State the number of lines in the following data that include the word "three", with no other text.

### RECORDS
--------------------------------

(** C40: a load beside a running node can destroy the block file, for any store
    with blocks, any new block and every cut of its length prefix. Let an
    append write the bytes [full]. If another process loads the file when one
    to three of them are in it, the loader takes them for a torn write, reports
    a repair and cuts them off; and when the rest of [full] is appended to what
    the loader left, the file is never again read as the chain of the node that
    wrote it, although the append reported success. *)
Theorem repair_races_append st d ps bs p b st' d' k files1 :
  store_holds st (d_files d) ps → ps ≠ [] → Forall2 stored_as ps bs → stored_as p b →
  zlen (file_head (bs_format st) ++ frames (bs_format st) (ps ++ [p])) ≤ isize_max → (0 < k < 4)%nat →
  append_payload p (st, d) = (Ok tt, (st', d')) →
  let path := bs_path st in
  let old := file_data d path in
  let full := drop (length old) (file_data d' path) in
  files1 !! path = Some (old ++ take k full) →
  let '(loaded, kept) := recover path files1 in
  recover path (d_files d') = (Ok (bs ++ [b], false), Some (old ++ full))
  ∧ loaded = Ok (bs, true) ∧ kept = Some old
  ∧ ∀ files2 repaired, files2 !! path = Some (default [] kept ++ drop k full) →
      (recover path files2).1 ≠ Ok (bs ++ [b], repaired).
Proof.
  intros Hh Hne Hps Hp Hmax Hk Happ path old full Hf1. pose proof Hh as [Hpo Hf Hpend Hleg]. pose proof Hp as [_ Hlen].
  assert (¬ magic_pending st) as Hnm by (intros Hm; by apply Hne, Hpend). rewrite decide_False in Hf by done.
  destruct (append_payload_bytes st d p _ Hpo Hlen Hf) as (n&d2&r&st2&Heq&Hd2&Hr). rewrite Happ in Heq. injection Heq as <- <- <-.
  destruct Hr as [(_&->&_)|[[e ?] _]]; [|done]. rewrite firstn_all in Hd2.
  assert (old = file_head (bs_format st) ++ frames (bs_format st) ps) as Hold by (unfold old, file_data, path; by rewrite Hf).
  assert (d_files d' !! path = Some (old ++ append_bytes st p)) as Hnew by (by rewrite Hd2, lookup_insert_eq, Hold).
  assert (full = append_bytes st p) as Hfull by (unfold full, file_data; rewrite Hnew; apply drop_app_length).
  assert (append_bytes st p = frame (bs_format st) p) as Hab by (unfold append_bytes; by rewrite decide_False).
  assert (frames (bs_format st) (ps ++ [p]) = frames (bs_format st) ps ++ frame (bs_format st) p) as Hsn.
  { rewrite frames_app, frames_cons. change (frames (bs_format st) []) with (@nil byte). by rewrite app_nil_r. }
  rewrite Hsn in Hmax. pose proof (zlen_frame (bs_format st) p) as Hzf. pose proof (zlen_nonneg p). assert (0 ≤ crc_len (bs_format st)) by (by destruct (bs_format st)).
  rewrite Hfull, Hab in *. rewrite Hold in *. clear full Hfull Hab old Hold Hd2.
  assert (recover path files1 = (Ok (bs, true), Some (file_head (bs_format st) ++ frames (bs_format st) ps))) as ->.
  { rewrite <- (assoc_L (++)) in Hf1. pose proof (recover_cut path files1 (bs_format st) ps bs p b k Hps Hp ltac:(done)) as Hc.
    rewrite decide_True in Hc by (split; [done|lia]). apply Hc; [unfold zlen in Hzf; lia|done|].
    rewrite !zlen_app in *. unfold zlen in *. rewrite length_take. lia. }
  split_and!; [|done|done|].
  - rewrite <- (assoc_L (++)), <- Hsn in Hnew |- *. apply recover_complete; [by apply Forall2_app; auto| |done|by rewrite Hsn].
    intros _ Hx. by apply app_eq_nil in Hx as [_ ?].
  - intros files2 rep Hf2 Hrec. cbn [default from_option] in Hf2. unfold id in Hf2. rewrite <- (assoc_L (++)) in Hf2.
    pose proof (recover_short path files2 (bs_format st) ps bs _ (bs ++ [b]) Hps Hne Hf2 (ps ++ [p]) rep) as Hx.
    rewrite Hsn, !zlen_app in Hx. unfold zlen in *. rewrite length_drop in Hx. specialize (Hx ltac:(by apply Forall2_app; auto) Hrec). lia.
Qed.

Section load.
Context `{CryptoLaws}.

Lemma stored_wf ps bs : Forall2 stored_as ps bs → Forall wf_block bs.
Proof. induction 1 as [|p b ps bs [Hd _] _ IH]; constructor; [|done]. by apply encode_decode_block in Hd as [? _]. Qed.

Lemma loaded_genesis_inv g c : from_genesis g = Ok c → chain_inv g c.
Proof.
  intros Hg. apply (from_genesis_inv g (bc_consensus c)). unfold from_genesis_with_consensus. rewrite Hg. cbn [rbind]. by destruct c.
Qed.

Lemma load_sound path g d c repaired d' :
  load_blockchain_from_disk path g d = (Ok (c, repaired), d') →
  chain_inv g c ∧ bc_consensus c = ConsensusParams_default
  ∧ (stats_work d ∨ drop 1 (bc_blocks c) ≠ [] → holds_blocks (d_files d' !! path) (drop 1 (bc_blocks c)))
  ∧ cut_tail (d_files d !! path) (d_files d' !! path) repaired.
Proof.
  unfold load_blockchain_from_disk, sbind at 1.
  destruct (read_all_blocks_repairing_tail path d) as [[[bs rep]| |] d1] eqn:Hread; [|done..].
  destruct (repairing_sound _ _ _ _ _ Hread) as [Hh Hcut]. unfold sbind, slift, chain_from_genesis.
  destruct (from_genesis g) as [c0| |] eqn:Hg; [|done..]. cbn [map_err].
  assert (chain_inv g c0 ∧ bc_blocks c0 = [Block_genesis] ∧ bc_consensus c0 = ConsensusParams_default) as (Hi0&Hb0&Hc0).
  { split; [|unfold from_genesis, rbind in Hg; destruct (State_from_genesis g); [|done..]; by injection Hg as <-].
    by apply loaded_genesis_inv. }
  unfold exec_on. fold (append_blocks bs). destruct (append_blocks bs c0) as [[[]| |] c1] eqn:Ha; [|done..].
  cbn [map_err]. intros [= <- <- <-]. destruct (append_blocks_app _ _ _ Ha) as [Hb Hc].
  assert (drop 1 (bc_blocks c1) = bs) as Hdrop by (rewrite Hb, Hb0; simpl; by rewrite drop_0). rewrite Hdrop.
  assert (Forall wf_block bs) as Hwf.
  { destruct (decide (bs = [])) as [->|Hne]; [done|].
    destruct (Hh (or_intror Hne)) as [[_ ->]|(?&ps&_&Hps&_)]; [done|]. by eapply stored_wf. }
  split_and!; [|by rewrite Hc|done|done]. pose proof (append_blocks_inv g bs c0 Hi0 Hwf) as Hx. by rewrite Ha in Hx.
Qed.

(** C13: a start never invents, loses or reorders a block. Whatever bytes the
    block file holds and whatever file calls fail, if loading succeeds then
    the chain in memory satisfies the chain invariant for the genesis, and the
    file is untouched or lost one to three trailing bytes that the loader
    reports as repaired. If opening it for appending then succeeds too, and no
    existence check failed or the chain has a block above genesis, the healthy
    store holds exactly the blocks of that chain above genesis. *)
Theorem restart_consistent path g d c repaired d1 :
  load_blockchain_from_disk path g d = (Ok (c, repaired), d1) →
  chain_inv g c ∧ cut_tail (d_files d !! path) (d_files d1 !! path) repaired
  ∧ ∀ d2 st d3, d_files d2 !! path = d_files d1 !! path → open_append path d2 = (Ok st, d3) →
      stats_work d ∨ drop 1 (bc_blocks c) ≠ [] →
      ∃ ps, store_holds st (d_files d3) ps ∧ Forall2 stored_as ps (drop 1 (bc_blocks c)) ∧ bs_path st = path.
Proof.
  intros Hl. destruct (load_sound _ _ _ _ _ _ Hl) as (Hi&_&Hh&Hcut). split_and!; [done|done|].
  intros d2 st d3 Heq Ho Hs. rewrite <- Heq in Hh. eapply open_append_holds; eauto.
Qed.

Lemma from_genesis_blocks g c : from_genesis g = Ok c → bc_blocks c = [Block_genesis].
Proof. unfold from_genesis, rbind. destruct (State_from_genesis g); [|done..]. by intros [= <-]. Qed.

(** A file with two blocks of height 1 is not the file of a chain. *)
Lemma repeated_height_unloadable path g files bs b :
  holds_blocks (files !! path) (bs ++ [b]) → zlen (default [] (files !! path)) ≤ isize_max →
  bs ≠ [] → blk_height b = 1 → is_ok (load_blockchain_from_disk path g (mkDisk files [])).1 = false.
Proof.
  intros Hh Hmax Hne Hb. destruct (load_blockchain_from_disk path g (mkDisk files [])) as [[[c rep]| |] d'] eqn:Hl; [|done..].
  destruct Hh as [[_ Hx]|(fmt&ps&Hf&Hps&Hleg)]; [by apply app_eq_nil in Hx as [? _]|]. rewrite Hf in Hmax.
  pose proof (recover_complete path files fmt ps _ Hps Hleg Hf Hmax) as Hrec. unfold recover in Hrec.
  destruct (load_sound _ _ _ _ _ _ Hl) as (Hi&_). unfold load_blockchain_from_disk, sbind at 1 in Hl.
  destruct (read_all_blocks_repairing_tail path (mkDisk files [])) as [r d1]. injection Hrec as -> _.
  unfold sbind, slift, chain_from_genesis in Hl. destruct (from_genesis g) as [c0| |] eqn:Hg; [|done..]. cbn [map_err] in Hl.
  unfold exec_on in Hl. fold (append_blocks (bs ++ [b])) in Hl.
  destruct (append_blocks (bs ++ [b]) c0) as [[[]| |] c1] eqn:Ha; [|done..]. injection Hl as <- _ _.
  destruct (append_blocks_app _ _ _ Ha) as [Hbl _]. rewrite (from_genesis_blocks g c0 Hg) in Hbl.
  assert (bc_blocks c1 !! S (length bs) = Some b) as Hx.
  { rewrite Hbl. change ((bs ++ [b]) !! length bs = Some b). by apply list_lookup_middle. }
  apply (ci_heights _ _ Hi) in Hx. destruct bs; [done|]. cbn [length] in Hx. lia.
Qed.

(** C39: the exception. When the existence check of the loader fails, the
    loader returns the chain of the genesis alone, reads nothing and reports
    no repair, whatever blocks the file holds. Opening the file for appending
    still succeeds, and a block that extends this chain and is appended
    successfully is written behind the old blocks: the file then holds two
    blocks of height 1, and no later start can load it. *)
Theorem failed_check_forgets_chain path g d os c bs st d2 :
  d_faults d = IoStat false :: os → from_genesis g = Ok c → bs ≠ [] →
  holds_blocks (d_files d !! path) bs → open_append path (mkDisk (d_files d) os) = (Ok st, d2) →
  load_blockchain_from_disk path g d = (Ok (c, false), mkDisk (d_files d) os)
  ∧ bc_blocks c = [Block_genesis]
  ∧ ∀ b st' d3, wf_block b → extends (bc_consensus c) Block_genesis b → store_append_block b (st, d2) = (Ok tt, (st', d3)) →
      holds_blocks (d_files d3 !! path) (bs ++ [b])
      ∧ (zlen (file_data d3 path) ≤ isize_max →
         ∀ g2, is_ok (load_blockchain_from_disk path g2 (mkDisk (d_files d3) [])).1 = false).
Proof.
  intros Hf Hg Hne Hh Ho. split_and!; [|by apply (from_genesis_blocks g)|].
  { unfold load_blockchain_from_disk, read_all_blocks_repairing_tail, path_exists, sbind. rewrite Hf. cbn [andb negb].
    unfold slift, chain_from_genesis, sret, exec_on. by rewrite Hg. }
  intros b st' d3 Hw (_&Hb&_) Ha. destruct (open_append_holds path (mkDisk (d_files d) os) bs st d2 Hh Ho) as (ps&Hst&Hps&Hpath).
  assert (holds_blocks (d_files d3 !! path) (bs ++ [b])) as Hnew.
  { destruct (persist_blocks st d2 ps [b] bs st' d3) as (ps'&Hst'&Hps'&Hp'&_); [done..|by constructor| |].
    { cbn [sfor]. unfold sbind. by rewrite Ha. }
    pose proof Hst' as [_ Hfile Hpend Hleg]. rewrite Hp', Hpath in Hfile. rewrite decide_False in Hfile.
    { right. by exists (bs_format st'), ps'. }
    intros ->%Hpend. apply Forall2_length in Hps'. rewrite length_app in Hps'. simpl in Hps'. lia. }
  split; [done|]. intros Hmax g2. by apply (repeated_height_unloadable path g2 _ bs b).
Qed.
End load.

--------------------------------

### RESULT
2